### WHAT YOU SHOULD DO
Only the lines from the one containing "let parts := strings.Split p" through the one containing "Ok token =>" should be printed, exactly as they appear below, with both ends included.

[Opening GIVEN DATA section]

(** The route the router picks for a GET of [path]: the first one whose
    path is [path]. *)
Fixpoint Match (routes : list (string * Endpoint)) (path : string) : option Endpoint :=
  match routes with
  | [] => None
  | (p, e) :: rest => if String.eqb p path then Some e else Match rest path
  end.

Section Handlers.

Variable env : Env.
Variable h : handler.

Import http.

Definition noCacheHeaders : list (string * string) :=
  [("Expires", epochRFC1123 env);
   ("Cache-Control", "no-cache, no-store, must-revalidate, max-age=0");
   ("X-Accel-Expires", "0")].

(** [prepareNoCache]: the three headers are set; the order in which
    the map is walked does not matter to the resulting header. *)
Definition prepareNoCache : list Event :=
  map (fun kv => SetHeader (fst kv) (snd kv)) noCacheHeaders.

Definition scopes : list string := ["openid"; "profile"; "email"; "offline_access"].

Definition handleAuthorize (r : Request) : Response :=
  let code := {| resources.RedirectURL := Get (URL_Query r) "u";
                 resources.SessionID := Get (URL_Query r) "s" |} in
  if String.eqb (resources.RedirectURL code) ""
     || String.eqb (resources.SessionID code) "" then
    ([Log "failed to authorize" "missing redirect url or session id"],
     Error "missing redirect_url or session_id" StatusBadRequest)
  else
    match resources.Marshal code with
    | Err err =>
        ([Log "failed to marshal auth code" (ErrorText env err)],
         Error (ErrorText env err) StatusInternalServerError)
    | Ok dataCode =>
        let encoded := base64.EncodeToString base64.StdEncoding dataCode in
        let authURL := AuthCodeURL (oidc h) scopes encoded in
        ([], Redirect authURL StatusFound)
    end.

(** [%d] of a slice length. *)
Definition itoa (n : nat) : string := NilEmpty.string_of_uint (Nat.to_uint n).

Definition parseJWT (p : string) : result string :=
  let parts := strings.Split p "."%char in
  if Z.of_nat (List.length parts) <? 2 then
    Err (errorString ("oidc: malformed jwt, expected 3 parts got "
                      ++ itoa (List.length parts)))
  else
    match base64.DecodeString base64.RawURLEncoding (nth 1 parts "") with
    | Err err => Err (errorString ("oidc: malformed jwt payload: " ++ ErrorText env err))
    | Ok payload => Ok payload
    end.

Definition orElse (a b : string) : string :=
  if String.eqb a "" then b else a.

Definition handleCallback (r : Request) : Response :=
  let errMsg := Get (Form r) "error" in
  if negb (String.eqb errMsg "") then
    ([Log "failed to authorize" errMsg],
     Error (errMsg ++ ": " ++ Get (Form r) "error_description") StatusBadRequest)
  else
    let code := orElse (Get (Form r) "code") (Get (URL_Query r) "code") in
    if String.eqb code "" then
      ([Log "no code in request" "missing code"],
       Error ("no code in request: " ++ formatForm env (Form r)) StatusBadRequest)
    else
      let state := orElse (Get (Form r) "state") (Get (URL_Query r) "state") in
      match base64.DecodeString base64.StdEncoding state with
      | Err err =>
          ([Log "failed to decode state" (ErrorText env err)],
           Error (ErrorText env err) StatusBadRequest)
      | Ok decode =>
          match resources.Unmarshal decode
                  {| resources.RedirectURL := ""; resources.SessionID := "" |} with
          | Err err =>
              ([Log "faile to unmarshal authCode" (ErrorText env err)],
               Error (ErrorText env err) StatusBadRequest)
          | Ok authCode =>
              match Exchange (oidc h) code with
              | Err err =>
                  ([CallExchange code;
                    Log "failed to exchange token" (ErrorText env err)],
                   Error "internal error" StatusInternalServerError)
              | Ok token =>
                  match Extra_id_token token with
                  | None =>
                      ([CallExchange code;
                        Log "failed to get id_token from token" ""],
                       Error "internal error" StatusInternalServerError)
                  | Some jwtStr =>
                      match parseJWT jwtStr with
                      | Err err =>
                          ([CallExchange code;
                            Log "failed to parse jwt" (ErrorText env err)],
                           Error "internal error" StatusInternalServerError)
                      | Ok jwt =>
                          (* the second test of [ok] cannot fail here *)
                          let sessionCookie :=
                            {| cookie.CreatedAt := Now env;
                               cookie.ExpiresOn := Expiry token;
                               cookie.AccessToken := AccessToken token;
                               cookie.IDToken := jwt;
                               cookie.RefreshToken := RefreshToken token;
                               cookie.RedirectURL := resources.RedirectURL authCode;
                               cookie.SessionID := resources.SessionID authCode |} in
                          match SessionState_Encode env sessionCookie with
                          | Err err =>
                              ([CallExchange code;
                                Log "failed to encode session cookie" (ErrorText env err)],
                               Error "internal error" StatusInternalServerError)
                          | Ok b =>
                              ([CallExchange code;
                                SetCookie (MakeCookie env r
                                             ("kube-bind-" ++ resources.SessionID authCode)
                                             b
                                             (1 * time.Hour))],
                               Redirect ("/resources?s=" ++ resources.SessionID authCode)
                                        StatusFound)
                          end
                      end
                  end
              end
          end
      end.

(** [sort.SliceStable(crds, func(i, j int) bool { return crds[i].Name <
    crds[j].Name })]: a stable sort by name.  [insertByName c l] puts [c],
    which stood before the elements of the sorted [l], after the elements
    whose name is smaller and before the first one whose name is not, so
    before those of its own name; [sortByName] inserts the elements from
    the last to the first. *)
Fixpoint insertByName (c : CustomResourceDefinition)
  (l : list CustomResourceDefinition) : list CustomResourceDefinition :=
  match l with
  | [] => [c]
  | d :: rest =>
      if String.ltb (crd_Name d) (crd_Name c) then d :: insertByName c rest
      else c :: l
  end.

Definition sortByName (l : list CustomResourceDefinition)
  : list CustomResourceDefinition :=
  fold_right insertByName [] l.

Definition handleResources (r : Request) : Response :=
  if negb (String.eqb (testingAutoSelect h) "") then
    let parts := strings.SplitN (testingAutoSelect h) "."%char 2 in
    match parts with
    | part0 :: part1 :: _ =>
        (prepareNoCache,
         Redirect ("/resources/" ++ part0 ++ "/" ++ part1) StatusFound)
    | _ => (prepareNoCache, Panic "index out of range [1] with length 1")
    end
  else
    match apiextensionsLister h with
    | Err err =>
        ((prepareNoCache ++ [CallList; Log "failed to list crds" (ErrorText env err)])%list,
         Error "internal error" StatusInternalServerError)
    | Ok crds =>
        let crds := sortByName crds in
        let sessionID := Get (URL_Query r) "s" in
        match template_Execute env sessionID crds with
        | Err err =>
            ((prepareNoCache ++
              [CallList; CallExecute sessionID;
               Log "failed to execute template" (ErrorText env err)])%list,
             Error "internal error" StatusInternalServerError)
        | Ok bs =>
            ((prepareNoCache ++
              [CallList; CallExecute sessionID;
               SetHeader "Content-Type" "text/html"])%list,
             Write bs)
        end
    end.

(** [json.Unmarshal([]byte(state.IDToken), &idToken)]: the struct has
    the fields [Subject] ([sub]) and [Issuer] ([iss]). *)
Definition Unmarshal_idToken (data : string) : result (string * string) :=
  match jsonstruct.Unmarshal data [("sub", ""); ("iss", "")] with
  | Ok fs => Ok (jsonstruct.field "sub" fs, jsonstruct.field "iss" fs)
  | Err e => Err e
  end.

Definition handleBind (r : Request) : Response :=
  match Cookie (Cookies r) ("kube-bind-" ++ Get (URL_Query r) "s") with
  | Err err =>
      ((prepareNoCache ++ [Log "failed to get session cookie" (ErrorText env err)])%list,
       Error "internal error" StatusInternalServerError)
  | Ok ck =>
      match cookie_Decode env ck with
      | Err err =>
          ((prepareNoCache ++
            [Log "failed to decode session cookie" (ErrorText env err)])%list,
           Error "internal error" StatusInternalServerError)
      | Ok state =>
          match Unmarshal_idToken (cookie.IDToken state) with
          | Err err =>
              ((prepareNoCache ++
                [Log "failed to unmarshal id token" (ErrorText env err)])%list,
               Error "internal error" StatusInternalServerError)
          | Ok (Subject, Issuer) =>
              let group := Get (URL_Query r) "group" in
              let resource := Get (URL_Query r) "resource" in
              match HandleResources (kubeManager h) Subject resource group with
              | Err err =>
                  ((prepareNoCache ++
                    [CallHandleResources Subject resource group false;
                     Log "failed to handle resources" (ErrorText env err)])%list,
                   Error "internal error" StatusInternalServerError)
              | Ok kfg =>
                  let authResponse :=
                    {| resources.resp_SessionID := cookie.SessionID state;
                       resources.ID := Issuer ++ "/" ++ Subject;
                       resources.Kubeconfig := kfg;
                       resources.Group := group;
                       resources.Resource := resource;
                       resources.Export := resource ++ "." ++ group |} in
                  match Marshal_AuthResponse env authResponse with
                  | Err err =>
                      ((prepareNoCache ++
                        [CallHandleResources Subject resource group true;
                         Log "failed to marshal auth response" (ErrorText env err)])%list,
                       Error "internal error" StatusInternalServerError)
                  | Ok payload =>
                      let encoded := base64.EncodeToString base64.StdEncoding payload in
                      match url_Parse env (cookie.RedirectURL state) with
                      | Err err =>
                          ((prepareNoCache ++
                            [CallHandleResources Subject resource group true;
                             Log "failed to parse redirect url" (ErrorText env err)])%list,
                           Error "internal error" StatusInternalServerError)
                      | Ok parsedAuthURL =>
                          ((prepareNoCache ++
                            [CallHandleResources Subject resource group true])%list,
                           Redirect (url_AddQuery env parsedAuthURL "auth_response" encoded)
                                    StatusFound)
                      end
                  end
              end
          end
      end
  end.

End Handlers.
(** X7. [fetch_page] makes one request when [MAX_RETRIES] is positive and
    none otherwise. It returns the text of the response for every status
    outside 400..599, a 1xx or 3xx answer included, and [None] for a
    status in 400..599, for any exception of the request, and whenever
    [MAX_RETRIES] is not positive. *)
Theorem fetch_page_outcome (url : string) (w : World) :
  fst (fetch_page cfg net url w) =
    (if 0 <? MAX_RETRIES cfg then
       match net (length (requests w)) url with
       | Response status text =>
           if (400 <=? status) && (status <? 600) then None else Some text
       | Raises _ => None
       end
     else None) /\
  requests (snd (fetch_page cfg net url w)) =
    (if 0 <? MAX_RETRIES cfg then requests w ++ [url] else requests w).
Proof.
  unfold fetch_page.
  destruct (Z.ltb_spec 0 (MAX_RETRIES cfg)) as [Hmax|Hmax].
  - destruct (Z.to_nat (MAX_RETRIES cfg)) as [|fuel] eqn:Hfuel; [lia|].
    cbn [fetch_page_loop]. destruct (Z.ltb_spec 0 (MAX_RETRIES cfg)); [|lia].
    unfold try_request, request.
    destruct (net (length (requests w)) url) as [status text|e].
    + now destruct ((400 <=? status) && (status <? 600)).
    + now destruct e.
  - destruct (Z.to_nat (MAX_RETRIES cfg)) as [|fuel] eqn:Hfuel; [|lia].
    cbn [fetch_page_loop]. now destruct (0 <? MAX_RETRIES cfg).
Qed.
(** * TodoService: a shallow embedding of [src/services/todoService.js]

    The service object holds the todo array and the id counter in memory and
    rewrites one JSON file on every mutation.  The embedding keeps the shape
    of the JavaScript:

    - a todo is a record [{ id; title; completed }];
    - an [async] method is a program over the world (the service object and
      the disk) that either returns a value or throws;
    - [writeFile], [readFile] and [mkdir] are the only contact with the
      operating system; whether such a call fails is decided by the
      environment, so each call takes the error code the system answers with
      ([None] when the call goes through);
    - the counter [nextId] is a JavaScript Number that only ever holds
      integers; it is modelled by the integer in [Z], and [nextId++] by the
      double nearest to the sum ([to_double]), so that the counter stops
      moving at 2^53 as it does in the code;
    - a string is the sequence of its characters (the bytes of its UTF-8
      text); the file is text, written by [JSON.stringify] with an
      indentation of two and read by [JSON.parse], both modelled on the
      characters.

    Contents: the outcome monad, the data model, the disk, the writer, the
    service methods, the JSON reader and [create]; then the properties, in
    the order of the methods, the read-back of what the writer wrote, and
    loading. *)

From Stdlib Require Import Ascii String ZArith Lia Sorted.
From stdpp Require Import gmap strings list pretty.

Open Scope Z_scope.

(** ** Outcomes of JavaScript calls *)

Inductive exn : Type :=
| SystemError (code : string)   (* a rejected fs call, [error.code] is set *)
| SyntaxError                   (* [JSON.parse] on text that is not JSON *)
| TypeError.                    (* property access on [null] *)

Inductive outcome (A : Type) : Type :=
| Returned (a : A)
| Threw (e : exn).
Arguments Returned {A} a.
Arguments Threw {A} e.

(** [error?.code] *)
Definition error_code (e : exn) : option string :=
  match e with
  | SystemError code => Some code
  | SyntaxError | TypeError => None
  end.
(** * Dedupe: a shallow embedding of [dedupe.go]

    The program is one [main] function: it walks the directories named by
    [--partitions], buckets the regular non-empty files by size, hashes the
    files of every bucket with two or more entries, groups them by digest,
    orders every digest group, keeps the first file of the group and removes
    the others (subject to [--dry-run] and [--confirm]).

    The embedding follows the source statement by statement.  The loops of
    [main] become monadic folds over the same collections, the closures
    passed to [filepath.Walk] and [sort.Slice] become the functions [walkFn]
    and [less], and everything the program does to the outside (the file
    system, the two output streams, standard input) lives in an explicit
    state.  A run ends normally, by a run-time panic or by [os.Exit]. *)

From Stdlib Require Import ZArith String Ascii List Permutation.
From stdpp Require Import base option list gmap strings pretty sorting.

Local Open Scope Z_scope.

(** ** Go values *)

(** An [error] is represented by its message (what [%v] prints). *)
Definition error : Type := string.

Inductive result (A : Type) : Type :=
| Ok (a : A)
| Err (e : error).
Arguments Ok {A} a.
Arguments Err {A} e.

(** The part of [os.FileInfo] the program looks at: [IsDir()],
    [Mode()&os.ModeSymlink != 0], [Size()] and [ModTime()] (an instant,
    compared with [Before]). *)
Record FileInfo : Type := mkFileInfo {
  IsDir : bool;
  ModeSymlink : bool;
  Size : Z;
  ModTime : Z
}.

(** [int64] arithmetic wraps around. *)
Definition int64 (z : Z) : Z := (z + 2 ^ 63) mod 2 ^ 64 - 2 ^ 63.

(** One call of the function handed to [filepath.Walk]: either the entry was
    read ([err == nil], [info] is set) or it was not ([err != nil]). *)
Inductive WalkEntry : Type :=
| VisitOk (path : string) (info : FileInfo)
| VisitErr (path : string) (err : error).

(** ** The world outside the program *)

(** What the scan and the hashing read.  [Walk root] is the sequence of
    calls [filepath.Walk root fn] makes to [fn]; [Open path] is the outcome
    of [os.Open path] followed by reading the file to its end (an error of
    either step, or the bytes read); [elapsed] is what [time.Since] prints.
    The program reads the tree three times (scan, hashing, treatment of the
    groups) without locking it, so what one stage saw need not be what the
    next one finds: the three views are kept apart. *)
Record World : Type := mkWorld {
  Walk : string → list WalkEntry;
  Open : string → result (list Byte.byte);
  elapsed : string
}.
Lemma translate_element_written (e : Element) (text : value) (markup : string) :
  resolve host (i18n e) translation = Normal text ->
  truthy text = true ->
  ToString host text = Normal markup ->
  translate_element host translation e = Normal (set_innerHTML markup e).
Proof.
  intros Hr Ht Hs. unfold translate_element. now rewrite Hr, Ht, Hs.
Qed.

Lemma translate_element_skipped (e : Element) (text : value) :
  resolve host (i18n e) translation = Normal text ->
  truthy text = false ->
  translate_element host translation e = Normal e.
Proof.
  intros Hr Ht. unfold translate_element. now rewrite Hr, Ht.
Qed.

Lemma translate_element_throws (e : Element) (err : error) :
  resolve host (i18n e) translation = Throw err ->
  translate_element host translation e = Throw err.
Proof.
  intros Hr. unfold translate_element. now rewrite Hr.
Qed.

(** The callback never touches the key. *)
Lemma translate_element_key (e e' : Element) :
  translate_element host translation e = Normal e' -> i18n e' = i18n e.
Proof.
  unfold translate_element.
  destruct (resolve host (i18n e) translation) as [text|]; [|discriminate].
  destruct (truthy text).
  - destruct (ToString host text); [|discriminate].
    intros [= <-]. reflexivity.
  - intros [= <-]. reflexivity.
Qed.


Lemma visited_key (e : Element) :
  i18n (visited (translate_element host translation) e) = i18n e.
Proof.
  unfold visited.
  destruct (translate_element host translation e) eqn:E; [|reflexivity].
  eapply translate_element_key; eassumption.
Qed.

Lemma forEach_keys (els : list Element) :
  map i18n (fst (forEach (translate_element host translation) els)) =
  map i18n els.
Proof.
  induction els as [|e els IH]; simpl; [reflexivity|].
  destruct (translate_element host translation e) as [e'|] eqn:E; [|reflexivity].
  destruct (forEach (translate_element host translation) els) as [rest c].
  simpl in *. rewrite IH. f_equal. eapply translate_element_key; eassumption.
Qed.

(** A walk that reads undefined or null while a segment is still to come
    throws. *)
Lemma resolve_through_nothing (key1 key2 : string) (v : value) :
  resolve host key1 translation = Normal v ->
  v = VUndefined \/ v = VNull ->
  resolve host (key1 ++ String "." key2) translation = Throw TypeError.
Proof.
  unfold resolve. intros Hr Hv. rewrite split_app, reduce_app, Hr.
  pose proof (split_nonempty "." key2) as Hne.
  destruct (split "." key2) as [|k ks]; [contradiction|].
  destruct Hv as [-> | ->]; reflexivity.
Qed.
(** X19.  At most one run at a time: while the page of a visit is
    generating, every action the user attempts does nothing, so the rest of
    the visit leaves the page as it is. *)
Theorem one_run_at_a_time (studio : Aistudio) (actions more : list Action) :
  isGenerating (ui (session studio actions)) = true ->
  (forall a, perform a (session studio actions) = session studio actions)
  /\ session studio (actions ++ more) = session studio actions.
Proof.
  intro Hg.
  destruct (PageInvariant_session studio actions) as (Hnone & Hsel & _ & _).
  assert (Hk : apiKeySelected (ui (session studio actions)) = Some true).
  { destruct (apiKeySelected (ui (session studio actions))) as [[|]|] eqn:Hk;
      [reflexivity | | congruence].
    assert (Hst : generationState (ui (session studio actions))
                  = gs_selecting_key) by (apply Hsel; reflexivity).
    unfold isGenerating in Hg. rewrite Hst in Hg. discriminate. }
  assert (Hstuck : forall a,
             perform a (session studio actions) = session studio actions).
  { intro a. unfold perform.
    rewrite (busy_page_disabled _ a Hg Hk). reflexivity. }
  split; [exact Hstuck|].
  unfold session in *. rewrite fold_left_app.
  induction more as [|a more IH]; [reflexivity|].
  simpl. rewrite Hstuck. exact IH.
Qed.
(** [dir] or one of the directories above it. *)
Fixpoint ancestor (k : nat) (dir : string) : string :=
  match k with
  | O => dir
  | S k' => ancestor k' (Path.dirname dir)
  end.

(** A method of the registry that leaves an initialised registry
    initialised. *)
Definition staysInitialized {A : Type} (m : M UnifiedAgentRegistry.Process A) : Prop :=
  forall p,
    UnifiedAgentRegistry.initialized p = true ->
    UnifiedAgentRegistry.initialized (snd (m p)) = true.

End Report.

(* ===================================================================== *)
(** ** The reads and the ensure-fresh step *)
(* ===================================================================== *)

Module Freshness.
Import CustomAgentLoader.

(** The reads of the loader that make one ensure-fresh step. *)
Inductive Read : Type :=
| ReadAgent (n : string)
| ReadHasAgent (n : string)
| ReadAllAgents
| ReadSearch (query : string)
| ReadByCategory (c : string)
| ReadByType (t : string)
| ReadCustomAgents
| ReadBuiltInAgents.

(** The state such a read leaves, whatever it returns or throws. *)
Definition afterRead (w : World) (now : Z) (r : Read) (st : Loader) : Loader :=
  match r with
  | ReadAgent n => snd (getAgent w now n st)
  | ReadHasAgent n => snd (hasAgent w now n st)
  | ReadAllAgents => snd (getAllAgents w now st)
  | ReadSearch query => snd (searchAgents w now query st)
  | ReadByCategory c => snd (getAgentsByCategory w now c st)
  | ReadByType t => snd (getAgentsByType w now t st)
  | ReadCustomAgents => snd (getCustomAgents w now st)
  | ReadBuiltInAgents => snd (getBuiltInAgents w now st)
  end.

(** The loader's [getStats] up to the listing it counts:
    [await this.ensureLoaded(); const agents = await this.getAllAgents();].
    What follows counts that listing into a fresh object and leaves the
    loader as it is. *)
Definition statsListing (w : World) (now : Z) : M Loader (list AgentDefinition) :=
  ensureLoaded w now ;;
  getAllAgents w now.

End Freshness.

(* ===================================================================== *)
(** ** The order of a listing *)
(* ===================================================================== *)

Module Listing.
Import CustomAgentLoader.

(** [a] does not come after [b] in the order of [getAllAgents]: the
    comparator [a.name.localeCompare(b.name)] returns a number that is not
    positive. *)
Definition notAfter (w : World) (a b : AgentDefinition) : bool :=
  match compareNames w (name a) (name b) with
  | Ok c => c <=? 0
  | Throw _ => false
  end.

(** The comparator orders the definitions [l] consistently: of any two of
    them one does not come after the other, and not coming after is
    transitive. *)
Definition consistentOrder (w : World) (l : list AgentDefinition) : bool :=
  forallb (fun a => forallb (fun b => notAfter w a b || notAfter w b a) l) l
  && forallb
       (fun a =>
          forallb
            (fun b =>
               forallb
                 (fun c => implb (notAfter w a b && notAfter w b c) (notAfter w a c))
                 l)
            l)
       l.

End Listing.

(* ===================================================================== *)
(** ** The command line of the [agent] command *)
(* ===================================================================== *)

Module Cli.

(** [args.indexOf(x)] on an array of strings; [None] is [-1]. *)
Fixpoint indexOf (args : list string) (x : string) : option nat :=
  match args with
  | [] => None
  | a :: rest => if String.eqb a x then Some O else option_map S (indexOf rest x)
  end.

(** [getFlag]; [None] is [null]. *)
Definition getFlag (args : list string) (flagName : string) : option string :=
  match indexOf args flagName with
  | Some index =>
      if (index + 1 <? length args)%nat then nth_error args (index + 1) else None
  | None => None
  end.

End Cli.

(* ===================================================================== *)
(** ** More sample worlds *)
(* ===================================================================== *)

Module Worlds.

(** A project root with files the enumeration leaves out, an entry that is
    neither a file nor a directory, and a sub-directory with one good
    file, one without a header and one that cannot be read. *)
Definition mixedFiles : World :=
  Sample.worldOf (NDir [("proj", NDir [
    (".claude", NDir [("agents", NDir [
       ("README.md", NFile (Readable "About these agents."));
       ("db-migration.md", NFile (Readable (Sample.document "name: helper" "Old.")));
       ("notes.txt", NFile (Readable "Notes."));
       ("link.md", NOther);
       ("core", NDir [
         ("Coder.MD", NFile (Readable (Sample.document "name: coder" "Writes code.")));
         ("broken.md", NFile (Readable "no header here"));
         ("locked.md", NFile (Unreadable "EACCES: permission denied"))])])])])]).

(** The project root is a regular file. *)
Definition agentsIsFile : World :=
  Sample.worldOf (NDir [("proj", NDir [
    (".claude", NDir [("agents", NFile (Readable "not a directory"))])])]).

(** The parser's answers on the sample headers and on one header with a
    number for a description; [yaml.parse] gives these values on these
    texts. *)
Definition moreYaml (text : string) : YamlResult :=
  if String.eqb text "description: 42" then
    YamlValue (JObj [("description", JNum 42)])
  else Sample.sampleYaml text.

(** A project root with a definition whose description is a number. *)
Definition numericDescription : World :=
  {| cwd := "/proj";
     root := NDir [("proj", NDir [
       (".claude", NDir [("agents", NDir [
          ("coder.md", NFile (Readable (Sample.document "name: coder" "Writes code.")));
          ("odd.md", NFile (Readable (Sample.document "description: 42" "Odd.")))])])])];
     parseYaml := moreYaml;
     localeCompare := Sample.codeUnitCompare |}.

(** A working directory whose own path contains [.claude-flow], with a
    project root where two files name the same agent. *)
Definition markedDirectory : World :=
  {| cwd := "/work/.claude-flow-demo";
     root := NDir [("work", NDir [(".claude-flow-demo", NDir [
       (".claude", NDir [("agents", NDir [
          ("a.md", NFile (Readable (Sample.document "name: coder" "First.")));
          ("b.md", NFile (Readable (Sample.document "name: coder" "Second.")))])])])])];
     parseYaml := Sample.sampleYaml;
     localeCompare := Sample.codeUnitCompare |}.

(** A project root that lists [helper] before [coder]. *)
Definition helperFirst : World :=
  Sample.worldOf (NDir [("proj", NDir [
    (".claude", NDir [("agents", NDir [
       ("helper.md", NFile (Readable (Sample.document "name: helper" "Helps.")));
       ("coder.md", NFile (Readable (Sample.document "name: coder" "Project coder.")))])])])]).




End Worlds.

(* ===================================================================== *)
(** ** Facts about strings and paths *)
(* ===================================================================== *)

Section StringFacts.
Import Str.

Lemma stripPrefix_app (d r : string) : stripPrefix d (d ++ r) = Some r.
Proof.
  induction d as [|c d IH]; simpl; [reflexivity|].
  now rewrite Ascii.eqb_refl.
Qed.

[Closing GIVEN DATA section]

### YOUR SOLUTION
  let parts := strings.Split p "."%char in
  if Z.of_nat (List.length parts) <? 2 then
    Err (errorString ("oidc: malformed jwt, expected 3 parts got "
                      ++ itoa (List.length parts)))
  else
    match base64.DecodeString base64.RawURLEncoding (nth 1 parts "") with
    | Err err => Err (errorString ("oidc: malformed jwt payload: " ++ ErrorText env err))
    | Ok payload => Ok payload
    end.

Definition orElse (a b : string) : string :=
  if String.eqb a "" then b else a.

Definition handleCallback (r : Request) : Response :=
  let errMsg := Get (Form r) "error" in
  if negb (String.eqb errMsg "") then
    ([Log "failed to authorize" errMsg],
     Error (errMsg ++ ": " ++ Get (Form r) "error_description") StatusBadRequest)
  else
    let code := orElse (Get (Form r) "code") (Get (URL_Query r) "code") in
    if String.eqb code "" then
      ([Log "no code in request" "missing code"],
       Error ("no code in request: " ++ formatForm env (Form r)) StatusBadRequest)
    else
      let state := orElse (Get (Form r) "state") (Get (URL_Query r) "state") in
      match base64.DecodeString base64.StdEncoding state with
      | Err err =>
          ([Log "failed to decode state" (ErrorText env err)],
           Error (ErrorText env err) StatusBadRequest)
      | Ok decode =>
          match resources.Unmarshal decode
                  {| resources.RedirectURL := ""; resources.SessionID := "" |} with
          | Err err =>
              ([Log "faile to unmarshal authCode" (ErrorText env err)],
               Error (ErrorText env err) StatusBadRequest)
          | Ok authCode =>
              match Exchange (oidc h) code with
              | Err err =>
                  ([CallExchange code;
                    Log "failed to exchange token" (ErrorText env err)],
                   Error "internal error" StatusInternalServerError)
              | Ok token =>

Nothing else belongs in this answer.